[Data excerpts]
● ● ● ● ● ● ●

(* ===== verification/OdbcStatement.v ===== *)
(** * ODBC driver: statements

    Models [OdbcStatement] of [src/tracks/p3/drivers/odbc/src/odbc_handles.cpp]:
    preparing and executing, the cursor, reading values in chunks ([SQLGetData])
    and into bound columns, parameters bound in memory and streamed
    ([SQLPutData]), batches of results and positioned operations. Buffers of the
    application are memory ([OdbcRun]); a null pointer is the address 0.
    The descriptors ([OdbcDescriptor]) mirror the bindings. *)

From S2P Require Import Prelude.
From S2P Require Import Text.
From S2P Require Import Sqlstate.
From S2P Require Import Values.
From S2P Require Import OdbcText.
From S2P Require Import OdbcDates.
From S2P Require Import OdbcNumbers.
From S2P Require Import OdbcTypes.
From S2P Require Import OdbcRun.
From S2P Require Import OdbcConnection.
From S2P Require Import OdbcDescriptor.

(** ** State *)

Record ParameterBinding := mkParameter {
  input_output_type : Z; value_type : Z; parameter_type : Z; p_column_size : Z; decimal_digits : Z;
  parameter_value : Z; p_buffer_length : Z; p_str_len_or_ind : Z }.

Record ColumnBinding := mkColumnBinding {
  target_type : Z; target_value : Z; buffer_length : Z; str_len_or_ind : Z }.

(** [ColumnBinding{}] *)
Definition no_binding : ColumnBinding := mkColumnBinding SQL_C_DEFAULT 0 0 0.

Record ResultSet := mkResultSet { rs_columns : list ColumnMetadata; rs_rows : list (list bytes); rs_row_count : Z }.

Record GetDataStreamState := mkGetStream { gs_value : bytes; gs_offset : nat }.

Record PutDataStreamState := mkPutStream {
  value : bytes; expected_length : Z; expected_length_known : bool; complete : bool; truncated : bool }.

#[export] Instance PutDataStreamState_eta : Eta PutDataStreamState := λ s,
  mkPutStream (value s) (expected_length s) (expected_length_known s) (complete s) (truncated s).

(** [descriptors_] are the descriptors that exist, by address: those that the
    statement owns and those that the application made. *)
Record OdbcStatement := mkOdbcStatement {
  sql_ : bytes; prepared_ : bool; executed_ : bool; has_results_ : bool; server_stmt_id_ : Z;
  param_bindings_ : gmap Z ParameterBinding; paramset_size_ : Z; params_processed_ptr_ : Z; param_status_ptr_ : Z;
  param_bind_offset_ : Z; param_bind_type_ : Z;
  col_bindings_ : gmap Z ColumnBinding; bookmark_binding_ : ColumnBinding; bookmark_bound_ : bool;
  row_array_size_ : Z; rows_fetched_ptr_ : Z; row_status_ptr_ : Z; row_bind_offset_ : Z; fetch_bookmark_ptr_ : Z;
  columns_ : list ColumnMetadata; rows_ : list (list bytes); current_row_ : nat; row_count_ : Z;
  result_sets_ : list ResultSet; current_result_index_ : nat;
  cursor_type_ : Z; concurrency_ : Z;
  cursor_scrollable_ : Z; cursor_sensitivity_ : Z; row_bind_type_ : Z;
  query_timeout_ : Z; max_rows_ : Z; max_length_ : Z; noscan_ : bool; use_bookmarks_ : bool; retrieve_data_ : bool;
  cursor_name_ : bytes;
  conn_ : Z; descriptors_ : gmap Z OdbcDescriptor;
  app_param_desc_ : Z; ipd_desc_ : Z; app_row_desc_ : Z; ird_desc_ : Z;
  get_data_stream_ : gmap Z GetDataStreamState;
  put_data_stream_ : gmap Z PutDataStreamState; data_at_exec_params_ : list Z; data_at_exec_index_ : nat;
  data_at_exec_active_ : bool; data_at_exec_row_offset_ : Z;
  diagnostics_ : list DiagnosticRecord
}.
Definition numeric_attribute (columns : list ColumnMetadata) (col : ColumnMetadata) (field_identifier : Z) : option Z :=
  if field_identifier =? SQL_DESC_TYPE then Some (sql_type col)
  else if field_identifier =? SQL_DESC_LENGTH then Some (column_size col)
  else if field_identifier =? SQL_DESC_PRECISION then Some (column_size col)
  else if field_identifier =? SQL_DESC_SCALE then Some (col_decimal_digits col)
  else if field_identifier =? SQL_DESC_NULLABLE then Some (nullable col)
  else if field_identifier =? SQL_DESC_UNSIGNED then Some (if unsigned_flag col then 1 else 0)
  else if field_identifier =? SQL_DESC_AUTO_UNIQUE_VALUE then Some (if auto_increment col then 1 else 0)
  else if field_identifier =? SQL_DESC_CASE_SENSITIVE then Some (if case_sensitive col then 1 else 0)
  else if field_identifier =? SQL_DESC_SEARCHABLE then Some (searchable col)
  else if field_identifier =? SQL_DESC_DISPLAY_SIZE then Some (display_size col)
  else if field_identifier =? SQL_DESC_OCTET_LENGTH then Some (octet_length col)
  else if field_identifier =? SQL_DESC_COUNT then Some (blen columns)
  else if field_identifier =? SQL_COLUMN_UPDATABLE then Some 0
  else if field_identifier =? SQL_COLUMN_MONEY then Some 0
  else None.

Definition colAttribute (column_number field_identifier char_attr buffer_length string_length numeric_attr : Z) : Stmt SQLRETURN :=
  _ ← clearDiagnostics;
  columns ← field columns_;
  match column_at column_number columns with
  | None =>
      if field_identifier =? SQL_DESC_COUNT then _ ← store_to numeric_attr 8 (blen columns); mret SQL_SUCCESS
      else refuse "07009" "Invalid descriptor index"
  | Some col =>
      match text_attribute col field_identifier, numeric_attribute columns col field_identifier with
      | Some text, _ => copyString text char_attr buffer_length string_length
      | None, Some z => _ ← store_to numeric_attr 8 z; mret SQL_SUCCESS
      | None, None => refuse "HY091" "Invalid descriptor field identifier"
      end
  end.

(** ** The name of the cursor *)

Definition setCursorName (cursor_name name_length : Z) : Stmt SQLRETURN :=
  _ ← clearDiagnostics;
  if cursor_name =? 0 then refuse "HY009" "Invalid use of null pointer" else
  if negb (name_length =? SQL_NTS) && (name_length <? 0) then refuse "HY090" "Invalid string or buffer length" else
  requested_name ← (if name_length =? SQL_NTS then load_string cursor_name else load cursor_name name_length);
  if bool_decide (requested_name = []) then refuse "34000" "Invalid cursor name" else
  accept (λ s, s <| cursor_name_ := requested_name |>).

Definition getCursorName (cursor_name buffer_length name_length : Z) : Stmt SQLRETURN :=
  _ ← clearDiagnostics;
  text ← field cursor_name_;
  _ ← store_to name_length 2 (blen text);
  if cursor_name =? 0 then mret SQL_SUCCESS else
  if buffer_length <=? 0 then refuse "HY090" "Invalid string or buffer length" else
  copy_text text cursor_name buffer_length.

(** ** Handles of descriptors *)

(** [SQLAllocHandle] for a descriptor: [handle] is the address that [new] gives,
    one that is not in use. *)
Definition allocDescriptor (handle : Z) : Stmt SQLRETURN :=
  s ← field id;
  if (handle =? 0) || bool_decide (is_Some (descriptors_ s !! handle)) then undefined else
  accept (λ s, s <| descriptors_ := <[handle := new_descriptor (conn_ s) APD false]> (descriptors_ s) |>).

● ● ● ● ● ● ●

**Problem statement**
Among the records above, only the lines between the line holding "match text_attribute col" and the line holding "z; mret SQL_SUCCESS", inclusive, are to be output, exactly as written.

**Output for this task**
      match text_attribute col field_identifier, numeric_attribute columns col field_identifier with
      | Some text, _ => copyString text char_attr buffer_length string_length
      | None, Some z => _ ← store_to numeric_attr 8 z; mret SQL_SUCCESS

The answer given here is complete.